══ DATA UNDER STUDY ══

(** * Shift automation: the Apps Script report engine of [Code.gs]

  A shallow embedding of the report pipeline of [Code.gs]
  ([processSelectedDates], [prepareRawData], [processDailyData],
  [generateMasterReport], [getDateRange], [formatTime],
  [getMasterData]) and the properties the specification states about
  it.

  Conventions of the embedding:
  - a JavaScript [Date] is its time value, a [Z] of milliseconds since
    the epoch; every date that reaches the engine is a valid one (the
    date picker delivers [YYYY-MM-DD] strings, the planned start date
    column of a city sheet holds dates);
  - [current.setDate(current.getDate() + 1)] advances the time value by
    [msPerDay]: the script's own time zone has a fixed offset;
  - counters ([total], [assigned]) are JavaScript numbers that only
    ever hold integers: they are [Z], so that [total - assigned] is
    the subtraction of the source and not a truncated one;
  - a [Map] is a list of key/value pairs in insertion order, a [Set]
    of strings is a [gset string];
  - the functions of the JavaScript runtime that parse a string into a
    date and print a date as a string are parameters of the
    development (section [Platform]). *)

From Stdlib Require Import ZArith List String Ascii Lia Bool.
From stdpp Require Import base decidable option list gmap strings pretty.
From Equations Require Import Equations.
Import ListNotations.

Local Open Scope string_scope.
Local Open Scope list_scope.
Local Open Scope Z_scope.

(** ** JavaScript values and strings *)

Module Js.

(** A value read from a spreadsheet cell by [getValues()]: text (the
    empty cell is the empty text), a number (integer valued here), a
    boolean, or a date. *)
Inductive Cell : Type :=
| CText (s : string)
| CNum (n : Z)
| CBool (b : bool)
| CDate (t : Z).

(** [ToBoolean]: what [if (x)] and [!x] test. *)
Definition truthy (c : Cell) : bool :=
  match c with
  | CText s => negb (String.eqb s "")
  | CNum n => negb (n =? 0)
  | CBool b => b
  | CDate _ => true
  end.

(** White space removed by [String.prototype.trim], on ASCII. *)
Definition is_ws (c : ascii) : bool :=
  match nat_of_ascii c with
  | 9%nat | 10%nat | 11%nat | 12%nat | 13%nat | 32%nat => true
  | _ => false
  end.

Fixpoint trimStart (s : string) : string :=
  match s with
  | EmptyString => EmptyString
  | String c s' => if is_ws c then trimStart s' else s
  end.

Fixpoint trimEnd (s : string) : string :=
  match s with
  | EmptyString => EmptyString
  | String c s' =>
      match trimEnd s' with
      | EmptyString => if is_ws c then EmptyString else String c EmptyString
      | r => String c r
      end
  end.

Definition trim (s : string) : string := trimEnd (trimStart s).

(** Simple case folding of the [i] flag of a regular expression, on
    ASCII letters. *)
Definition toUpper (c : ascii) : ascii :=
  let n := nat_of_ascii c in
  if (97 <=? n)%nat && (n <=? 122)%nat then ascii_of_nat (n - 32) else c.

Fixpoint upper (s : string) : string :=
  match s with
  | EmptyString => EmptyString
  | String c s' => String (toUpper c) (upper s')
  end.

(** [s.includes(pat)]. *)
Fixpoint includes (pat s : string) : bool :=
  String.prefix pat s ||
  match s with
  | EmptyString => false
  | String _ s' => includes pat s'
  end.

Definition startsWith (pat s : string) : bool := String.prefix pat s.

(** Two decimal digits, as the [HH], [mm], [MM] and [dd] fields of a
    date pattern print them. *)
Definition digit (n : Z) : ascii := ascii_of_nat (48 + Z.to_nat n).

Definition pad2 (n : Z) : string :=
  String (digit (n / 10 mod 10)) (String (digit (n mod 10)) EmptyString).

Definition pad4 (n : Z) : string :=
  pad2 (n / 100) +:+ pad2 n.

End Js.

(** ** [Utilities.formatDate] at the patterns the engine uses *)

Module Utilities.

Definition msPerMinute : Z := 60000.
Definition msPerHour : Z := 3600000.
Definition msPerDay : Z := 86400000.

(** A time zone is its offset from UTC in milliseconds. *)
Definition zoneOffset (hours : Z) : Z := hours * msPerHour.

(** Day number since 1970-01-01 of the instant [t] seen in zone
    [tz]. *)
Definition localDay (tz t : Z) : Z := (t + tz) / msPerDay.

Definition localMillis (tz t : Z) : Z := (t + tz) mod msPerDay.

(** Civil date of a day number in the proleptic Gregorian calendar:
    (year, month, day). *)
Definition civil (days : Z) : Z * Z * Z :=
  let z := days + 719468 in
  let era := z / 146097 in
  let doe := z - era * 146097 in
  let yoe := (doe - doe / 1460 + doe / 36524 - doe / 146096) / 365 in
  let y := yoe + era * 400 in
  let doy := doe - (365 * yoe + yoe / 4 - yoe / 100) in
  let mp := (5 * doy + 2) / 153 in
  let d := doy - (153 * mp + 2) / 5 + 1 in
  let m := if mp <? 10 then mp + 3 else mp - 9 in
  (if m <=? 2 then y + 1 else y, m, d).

═══
══ DATA UNDER STUDY ══

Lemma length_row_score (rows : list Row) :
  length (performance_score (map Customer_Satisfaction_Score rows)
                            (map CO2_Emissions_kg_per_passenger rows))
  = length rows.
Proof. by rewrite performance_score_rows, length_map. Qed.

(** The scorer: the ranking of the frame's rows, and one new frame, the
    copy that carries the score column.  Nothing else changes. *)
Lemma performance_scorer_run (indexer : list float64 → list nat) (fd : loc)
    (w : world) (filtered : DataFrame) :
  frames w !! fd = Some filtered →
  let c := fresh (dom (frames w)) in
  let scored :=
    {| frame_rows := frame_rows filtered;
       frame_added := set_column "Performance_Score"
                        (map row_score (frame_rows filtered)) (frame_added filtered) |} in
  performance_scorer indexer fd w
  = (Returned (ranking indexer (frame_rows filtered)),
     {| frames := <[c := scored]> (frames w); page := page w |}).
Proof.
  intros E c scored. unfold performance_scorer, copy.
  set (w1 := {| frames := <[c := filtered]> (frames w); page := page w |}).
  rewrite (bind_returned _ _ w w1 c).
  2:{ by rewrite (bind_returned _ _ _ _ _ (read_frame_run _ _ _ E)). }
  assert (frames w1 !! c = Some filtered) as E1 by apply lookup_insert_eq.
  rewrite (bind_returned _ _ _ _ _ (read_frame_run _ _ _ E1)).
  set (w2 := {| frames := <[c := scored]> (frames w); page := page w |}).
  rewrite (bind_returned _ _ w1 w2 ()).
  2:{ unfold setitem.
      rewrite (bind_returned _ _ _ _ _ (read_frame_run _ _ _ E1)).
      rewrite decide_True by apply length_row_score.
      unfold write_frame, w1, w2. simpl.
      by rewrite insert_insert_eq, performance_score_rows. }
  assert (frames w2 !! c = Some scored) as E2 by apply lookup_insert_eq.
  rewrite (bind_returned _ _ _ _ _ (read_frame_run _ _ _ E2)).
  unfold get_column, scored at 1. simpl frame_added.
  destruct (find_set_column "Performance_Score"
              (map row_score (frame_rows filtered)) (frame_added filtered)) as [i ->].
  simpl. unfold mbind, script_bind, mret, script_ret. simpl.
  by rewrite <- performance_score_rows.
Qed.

═══
══ DATA UNDER STUDY ══

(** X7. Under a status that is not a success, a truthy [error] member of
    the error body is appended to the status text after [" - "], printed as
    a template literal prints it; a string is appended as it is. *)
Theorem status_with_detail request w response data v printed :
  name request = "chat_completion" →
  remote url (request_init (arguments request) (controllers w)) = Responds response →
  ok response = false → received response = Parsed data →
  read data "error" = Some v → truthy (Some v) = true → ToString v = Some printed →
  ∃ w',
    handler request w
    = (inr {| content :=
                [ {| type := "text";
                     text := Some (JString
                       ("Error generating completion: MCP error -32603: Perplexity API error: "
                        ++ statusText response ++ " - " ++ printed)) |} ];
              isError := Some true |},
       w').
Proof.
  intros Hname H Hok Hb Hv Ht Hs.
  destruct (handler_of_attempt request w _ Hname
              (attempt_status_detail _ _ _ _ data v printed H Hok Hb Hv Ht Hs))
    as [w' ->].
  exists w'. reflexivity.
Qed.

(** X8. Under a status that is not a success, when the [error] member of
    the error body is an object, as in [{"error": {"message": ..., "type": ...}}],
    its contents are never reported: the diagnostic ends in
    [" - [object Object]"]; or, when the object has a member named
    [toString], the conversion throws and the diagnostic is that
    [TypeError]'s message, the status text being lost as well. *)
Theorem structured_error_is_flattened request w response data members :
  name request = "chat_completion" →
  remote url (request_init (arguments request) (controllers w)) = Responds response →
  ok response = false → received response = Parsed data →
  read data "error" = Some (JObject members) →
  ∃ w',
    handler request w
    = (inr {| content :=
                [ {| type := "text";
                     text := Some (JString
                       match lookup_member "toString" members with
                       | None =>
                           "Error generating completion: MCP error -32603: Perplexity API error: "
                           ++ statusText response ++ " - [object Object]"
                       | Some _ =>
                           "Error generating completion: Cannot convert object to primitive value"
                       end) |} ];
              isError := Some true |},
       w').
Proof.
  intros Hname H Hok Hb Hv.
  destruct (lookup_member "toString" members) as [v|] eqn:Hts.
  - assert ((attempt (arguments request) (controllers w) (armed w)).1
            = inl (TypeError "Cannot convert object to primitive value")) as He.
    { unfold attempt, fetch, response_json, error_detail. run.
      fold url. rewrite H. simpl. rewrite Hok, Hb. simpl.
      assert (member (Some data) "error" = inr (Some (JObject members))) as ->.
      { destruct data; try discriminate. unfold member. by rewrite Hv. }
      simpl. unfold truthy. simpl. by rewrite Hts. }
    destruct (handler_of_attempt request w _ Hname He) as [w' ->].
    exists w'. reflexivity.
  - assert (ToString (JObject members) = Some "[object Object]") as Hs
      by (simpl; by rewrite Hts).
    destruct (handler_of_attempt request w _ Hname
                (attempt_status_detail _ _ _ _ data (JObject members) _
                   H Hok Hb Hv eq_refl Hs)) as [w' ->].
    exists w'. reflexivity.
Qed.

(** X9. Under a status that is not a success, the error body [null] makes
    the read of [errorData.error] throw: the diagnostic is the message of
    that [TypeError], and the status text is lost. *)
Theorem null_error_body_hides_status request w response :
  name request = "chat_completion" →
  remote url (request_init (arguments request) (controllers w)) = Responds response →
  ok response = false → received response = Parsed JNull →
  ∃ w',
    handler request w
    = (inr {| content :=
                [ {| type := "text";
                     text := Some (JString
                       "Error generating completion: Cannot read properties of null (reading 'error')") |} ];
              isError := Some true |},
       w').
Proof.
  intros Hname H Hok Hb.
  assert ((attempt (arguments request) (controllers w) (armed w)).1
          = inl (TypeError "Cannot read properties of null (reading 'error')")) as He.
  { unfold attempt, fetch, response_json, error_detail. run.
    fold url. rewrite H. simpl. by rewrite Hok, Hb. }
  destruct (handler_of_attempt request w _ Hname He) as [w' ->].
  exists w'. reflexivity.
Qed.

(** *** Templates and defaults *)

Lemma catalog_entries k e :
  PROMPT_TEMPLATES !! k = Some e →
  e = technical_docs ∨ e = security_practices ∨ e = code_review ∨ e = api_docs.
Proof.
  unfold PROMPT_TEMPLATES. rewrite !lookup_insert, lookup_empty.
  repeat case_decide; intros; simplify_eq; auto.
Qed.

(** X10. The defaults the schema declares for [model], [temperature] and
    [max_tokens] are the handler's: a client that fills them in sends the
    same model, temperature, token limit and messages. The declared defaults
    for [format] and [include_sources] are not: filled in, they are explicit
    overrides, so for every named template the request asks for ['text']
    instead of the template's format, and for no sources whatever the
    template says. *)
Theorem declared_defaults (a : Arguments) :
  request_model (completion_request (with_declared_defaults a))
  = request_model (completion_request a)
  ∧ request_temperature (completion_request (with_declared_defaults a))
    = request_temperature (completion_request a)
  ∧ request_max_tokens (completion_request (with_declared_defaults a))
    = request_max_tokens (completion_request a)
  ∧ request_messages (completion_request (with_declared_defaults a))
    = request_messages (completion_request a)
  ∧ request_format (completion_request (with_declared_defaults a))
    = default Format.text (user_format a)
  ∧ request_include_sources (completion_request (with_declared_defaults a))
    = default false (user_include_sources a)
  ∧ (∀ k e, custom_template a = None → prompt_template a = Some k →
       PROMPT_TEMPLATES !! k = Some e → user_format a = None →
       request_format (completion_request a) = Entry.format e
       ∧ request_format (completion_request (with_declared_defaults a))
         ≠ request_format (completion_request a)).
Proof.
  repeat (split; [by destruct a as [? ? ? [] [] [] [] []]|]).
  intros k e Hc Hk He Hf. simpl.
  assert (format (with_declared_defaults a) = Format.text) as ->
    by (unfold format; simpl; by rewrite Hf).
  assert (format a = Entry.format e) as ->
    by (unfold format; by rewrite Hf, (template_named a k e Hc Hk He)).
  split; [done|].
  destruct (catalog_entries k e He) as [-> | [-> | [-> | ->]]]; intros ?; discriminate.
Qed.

═══

→ YOUR GOAL:
Which lines of the data include "scored"? Copy each of them.

→ EXERCISE RESULT:
  let scored :=
     {| frames := <[c := scored]> (frames w); page := page w |}).
  intros E c scored. unfold performance_scorer, copy.
  set (w2 := {| frames := <[c := scored]> (frames w); page := page w |}).
  assert (frames w2 !! c = Some scored) as E2 by apply lookup_insert_eq.
  unfold get_column, scored at 1. simpl frame_added.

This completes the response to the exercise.